**Directions**
How many lines of the data contain the word "isAllowedSNI"? Give only that number.

*** Supplied records ***

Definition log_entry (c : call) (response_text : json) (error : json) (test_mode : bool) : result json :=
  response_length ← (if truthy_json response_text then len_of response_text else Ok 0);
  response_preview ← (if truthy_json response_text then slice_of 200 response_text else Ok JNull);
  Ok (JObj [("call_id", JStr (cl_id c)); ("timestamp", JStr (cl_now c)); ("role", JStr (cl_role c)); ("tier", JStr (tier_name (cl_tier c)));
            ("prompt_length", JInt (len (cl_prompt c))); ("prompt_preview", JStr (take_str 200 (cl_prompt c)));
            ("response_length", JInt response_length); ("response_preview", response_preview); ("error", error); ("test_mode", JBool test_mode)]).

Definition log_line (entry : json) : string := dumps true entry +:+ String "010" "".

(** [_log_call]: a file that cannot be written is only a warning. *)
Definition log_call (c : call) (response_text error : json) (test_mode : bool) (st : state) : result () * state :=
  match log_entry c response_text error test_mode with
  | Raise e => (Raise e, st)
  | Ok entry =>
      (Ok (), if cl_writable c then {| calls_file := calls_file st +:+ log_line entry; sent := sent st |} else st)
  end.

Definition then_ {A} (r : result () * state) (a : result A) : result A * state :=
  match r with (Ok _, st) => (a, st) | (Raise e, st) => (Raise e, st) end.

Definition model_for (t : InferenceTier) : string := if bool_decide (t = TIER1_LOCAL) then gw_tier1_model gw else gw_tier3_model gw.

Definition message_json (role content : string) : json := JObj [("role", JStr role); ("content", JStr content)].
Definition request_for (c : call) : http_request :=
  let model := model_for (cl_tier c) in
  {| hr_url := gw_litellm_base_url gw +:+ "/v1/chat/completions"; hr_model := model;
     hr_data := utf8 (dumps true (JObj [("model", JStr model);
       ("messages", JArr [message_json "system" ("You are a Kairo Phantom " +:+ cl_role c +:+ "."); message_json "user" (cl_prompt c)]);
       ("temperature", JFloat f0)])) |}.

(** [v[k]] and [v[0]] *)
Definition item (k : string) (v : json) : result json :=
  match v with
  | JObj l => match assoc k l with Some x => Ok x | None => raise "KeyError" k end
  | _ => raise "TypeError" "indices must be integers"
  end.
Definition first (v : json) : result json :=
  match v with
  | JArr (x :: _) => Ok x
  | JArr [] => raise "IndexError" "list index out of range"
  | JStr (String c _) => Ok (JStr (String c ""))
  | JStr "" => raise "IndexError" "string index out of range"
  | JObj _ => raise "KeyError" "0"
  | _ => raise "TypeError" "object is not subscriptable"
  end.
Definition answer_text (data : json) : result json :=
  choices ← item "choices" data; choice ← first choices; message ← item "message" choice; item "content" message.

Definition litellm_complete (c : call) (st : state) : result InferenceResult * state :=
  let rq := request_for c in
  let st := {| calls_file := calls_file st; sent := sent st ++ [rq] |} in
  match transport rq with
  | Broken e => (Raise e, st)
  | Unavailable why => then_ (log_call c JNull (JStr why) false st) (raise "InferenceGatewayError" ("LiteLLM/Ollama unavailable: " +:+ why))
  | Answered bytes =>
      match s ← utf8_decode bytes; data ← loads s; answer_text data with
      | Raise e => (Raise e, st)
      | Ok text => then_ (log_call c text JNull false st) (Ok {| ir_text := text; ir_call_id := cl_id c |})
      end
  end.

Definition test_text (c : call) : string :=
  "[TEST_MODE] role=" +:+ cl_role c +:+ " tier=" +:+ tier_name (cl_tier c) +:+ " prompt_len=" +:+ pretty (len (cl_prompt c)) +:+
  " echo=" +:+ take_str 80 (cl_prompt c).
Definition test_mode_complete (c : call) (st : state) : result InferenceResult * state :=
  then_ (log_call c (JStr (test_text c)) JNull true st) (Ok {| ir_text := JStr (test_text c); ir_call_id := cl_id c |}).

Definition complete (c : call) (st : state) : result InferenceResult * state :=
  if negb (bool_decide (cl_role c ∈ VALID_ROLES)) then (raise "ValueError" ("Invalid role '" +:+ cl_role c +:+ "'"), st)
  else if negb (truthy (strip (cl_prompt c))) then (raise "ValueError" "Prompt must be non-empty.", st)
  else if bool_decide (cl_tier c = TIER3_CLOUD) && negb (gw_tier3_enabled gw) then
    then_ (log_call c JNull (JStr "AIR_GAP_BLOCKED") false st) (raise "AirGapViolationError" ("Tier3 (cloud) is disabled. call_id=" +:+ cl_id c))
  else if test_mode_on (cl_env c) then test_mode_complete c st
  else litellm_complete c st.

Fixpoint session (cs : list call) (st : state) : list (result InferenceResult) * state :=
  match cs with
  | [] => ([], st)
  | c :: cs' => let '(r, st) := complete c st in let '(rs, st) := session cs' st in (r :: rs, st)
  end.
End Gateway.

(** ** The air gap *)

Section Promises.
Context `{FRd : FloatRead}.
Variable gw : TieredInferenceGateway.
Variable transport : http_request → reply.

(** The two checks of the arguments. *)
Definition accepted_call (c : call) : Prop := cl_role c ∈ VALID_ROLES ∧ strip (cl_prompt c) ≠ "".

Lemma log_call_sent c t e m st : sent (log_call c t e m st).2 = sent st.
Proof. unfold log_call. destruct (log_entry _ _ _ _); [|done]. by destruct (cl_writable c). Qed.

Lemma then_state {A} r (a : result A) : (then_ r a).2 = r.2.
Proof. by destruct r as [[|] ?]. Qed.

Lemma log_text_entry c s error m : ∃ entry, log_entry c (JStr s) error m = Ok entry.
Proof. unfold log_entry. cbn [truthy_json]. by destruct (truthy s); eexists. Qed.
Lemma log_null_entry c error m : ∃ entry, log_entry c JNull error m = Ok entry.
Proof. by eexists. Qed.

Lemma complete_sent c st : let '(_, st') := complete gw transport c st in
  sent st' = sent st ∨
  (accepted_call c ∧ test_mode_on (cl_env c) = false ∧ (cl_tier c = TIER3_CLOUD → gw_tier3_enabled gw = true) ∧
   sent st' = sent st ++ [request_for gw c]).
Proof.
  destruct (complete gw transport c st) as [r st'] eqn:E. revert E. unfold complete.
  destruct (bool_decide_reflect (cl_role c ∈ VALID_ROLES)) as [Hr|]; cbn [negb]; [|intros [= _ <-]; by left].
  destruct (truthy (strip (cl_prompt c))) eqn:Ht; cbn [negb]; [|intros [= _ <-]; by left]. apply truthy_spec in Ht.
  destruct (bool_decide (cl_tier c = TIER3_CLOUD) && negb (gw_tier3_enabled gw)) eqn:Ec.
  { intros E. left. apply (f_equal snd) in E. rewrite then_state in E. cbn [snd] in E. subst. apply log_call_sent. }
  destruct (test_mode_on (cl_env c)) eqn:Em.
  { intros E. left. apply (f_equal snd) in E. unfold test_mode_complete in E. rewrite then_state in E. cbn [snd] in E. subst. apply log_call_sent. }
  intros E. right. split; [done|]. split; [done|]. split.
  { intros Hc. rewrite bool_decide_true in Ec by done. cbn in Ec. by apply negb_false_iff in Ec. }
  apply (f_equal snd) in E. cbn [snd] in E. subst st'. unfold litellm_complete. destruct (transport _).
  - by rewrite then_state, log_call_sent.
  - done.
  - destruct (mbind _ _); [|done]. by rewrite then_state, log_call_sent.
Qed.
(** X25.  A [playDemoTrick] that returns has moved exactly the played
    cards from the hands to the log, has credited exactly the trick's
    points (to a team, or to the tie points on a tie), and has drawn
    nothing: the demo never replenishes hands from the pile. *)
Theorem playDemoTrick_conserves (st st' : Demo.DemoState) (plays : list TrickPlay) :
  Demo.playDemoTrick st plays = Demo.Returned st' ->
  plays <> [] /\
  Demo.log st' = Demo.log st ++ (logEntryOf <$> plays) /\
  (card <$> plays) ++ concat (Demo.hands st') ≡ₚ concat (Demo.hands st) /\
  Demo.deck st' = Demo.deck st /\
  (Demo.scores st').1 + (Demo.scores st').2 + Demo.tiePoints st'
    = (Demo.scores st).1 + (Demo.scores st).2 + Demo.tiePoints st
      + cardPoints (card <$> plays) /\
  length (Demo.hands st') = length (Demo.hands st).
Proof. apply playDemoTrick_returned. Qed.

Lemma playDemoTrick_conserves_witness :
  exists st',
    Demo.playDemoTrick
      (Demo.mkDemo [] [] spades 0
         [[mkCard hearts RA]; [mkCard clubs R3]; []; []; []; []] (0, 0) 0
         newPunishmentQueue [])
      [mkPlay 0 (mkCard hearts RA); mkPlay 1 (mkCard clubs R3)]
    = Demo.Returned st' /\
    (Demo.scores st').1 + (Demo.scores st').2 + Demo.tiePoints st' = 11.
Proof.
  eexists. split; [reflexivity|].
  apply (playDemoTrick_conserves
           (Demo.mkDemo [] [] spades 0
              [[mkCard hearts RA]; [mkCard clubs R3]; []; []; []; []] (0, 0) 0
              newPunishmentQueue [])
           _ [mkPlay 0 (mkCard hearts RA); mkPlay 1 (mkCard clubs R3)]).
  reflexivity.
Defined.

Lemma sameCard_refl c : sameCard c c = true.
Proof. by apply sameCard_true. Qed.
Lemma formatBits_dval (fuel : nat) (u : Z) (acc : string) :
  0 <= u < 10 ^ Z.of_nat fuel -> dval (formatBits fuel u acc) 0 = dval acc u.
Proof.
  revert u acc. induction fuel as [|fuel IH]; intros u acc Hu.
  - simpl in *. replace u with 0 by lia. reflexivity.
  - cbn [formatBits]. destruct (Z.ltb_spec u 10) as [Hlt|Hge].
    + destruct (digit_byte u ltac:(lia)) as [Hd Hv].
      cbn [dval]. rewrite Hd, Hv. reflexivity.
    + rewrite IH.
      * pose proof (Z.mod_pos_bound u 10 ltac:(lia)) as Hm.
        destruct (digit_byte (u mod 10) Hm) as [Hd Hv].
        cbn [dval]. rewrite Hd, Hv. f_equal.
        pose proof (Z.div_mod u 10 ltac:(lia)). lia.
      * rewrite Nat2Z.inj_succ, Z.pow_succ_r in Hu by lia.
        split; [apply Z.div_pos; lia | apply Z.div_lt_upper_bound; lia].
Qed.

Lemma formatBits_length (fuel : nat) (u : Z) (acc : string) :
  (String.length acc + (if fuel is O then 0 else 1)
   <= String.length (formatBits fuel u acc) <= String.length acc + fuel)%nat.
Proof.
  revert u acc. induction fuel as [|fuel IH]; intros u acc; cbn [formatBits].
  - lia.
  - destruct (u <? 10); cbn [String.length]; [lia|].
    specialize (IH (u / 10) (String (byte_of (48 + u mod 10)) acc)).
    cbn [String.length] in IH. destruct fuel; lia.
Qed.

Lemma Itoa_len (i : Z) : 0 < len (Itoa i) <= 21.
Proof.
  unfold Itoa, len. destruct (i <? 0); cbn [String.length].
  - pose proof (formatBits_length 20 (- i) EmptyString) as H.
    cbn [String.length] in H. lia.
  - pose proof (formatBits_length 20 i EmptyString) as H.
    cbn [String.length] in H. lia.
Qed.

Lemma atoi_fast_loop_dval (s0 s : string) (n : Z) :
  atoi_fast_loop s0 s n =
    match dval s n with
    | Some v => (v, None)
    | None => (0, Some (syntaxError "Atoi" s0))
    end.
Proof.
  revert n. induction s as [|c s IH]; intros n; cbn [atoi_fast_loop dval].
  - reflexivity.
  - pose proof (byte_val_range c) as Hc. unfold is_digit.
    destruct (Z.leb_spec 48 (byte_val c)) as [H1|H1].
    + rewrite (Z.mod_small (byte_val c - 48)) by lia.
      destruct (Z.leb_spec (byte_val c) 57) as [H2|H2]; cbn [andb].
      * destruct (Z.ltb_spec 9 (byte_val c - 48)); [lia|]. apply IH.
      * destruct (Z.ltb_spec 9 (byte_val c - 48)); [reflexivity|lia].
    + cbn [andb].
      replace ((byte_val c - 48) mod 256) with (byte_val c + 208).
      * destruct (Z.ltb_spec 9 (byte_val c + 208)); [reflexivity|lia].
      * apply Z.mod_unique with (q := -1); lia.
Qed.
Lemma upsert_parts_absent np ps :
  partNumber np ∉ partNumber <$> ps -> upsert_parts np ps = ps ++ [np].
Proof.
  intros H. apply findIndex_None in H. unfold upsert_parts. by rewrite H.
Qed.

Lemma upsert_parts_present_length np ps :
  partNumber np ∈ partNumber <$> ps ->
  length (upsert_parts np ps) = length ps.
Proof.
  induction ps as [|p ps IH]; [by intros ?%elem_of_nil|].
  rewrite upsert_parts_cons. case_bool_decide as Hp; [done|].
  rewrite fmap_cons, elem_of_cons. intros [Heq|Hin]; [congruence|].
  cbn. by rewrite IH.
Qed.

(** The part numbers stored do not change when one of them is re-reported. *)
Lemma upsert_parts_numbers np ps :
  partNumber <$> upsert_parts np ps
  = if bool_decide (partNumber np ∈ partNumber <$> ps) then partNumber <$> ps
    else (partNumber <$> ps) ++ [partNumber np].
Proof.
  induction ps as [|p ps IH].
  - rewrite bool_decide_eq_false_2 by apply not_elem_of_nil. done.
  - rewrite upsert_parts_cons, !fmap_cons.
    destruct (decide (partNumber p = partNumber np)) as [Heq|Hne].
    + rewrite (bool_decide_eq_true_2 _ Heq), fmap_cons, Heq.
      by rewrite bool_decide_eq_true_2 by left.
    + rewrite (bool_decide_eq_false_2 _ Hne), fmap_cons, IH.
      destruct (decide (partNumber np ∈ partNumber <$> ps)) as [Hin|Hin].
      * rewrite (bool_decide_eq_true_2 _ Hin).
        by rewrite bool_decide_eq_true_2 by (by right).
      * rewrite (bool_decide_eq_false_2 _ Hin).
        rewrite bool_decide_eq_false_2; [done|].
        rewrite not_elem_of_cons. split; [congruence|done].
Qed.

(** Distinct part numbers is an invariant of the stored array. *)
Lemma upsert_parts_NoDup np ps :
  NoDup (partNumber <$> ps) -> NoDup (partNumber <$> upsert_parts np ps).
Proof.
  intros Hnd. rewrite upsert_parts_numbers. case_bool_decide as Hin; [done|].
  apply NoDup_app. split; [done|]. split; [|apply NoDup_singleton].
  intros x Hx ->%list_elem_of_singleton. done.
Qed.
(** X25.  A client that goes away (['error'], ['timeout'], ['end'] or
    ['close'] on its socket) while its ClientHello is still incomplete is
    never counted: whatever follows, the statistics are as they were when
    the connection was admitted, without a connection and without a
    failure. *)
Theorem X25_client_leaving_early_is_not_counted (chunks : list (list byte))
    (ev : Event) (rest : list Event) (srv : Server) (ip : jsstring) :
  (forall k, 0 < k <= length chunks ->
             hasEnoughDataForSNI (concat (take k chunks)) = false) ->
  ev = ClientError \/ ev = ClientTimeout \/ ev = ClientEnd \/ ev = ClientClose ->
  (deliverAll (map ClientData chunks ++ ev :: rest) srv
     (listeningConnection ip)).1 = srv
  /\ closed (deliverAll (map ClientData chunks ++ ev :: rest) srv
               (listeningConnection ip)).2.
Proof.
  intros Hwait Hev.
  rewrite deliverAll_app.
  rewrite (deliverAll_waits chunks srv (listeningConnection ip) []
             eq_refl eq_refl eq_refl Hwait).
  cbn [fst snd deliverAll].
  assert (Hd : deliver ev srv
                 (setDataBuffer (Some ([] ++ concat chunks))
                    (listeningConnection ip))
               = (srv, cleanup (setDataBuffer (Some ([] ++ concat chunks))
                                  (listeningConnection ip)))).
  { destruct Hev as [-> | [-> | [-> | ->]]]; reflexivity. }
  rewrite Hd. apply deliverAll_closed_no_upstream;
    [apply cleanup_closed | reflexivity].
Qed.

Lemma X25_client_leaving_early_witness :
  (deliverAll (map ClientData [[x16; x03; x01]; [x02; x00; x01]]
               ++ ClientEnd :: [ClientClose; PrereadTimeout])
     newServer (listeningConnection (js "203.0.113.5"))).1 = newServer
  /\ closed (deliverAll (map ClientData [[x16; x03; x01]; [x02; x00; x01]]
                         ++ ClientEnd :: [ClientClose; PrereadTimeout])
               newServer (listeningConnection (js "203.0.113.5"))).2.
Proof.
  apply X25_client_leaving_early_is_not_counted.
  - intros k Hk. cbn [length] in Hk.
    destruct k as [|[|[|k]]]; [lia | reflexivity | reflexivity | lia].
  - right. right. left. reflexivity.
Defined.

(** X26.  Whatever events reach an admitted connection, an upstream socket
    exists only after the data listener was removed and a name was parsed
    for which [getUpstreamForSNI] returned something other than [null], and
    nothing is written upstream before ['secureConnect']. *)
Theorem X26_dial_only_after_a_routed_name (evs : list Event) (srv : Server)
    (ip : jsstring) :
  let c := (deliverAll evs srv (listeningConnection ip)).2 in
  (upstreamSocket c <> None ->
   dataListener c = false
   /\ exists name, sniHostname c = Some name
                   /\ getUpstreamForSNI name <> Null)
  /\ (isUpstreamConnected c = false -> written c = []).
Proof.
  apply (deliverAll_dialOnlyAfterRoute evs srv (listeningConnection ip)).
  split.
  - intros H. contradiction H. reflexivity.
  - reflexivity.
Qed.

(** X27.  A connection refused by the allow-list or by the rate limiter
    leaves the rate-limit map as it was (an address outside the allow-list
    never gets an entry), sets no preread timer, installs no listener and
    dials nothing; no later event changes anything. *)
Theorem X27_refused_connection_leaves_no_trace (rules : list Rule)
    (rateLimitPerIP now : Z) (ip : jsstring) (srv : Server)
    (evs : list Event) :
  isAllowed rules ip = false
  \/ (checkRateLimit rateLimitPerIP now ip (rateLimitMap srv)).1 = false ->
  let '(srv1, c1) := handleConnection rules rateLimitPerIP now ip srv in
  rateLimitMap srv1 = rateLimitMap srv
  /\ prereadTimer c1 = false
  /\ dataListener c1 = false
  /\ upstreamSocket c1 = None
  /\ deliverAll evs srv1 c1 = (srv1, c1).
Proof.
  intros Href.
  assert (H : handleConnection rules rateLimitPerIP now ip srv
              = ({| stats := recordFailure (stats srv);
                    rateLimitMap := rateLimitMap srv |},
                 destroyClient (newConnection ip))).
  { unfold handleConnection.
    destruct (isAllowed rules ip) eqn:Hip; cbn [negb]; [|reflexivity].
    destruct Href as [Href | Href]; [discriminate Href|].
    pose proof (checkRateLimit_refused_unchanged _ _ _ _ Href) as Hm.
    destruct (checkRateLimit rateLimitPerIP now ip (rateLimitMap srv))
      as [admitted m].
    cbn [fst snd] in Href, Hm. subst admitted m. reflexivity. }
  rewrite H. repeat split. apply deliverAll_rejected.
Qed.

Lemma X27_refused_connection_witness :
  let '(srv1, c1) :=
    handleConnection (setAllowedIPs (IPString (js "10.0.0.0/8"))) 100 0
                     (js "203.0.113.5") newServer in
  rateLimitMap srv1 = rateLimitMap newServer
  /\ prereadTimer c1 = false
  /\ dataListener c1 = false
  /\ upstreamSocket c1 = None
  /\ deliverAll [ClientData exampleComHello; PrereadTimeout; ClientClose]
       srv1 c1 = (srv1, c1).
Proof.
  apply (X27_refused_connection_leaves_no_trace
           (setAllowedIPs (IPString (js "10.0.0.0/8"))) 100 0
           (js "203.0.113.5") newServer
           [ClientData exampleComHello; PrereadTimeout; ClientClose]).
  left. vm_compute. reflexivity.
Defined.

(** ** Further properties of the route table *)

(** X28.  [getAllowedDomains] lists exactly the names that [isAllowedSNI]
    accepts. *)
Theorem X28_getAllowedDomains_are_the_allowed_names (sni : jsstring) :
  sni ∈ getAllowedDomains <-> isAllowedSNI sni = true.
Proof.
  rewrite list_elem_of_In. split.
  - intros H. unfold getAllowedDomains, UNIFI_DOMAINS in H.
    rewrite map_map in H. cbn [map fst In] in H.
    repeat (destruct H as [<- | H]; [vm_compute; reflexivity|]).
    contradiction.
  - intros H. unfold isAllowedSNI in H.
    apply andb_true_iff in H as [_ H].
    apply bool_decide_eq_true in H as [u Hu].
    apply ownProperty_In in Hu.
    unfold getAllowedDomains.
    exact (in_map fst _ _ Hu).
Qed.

***

**Final answer**
3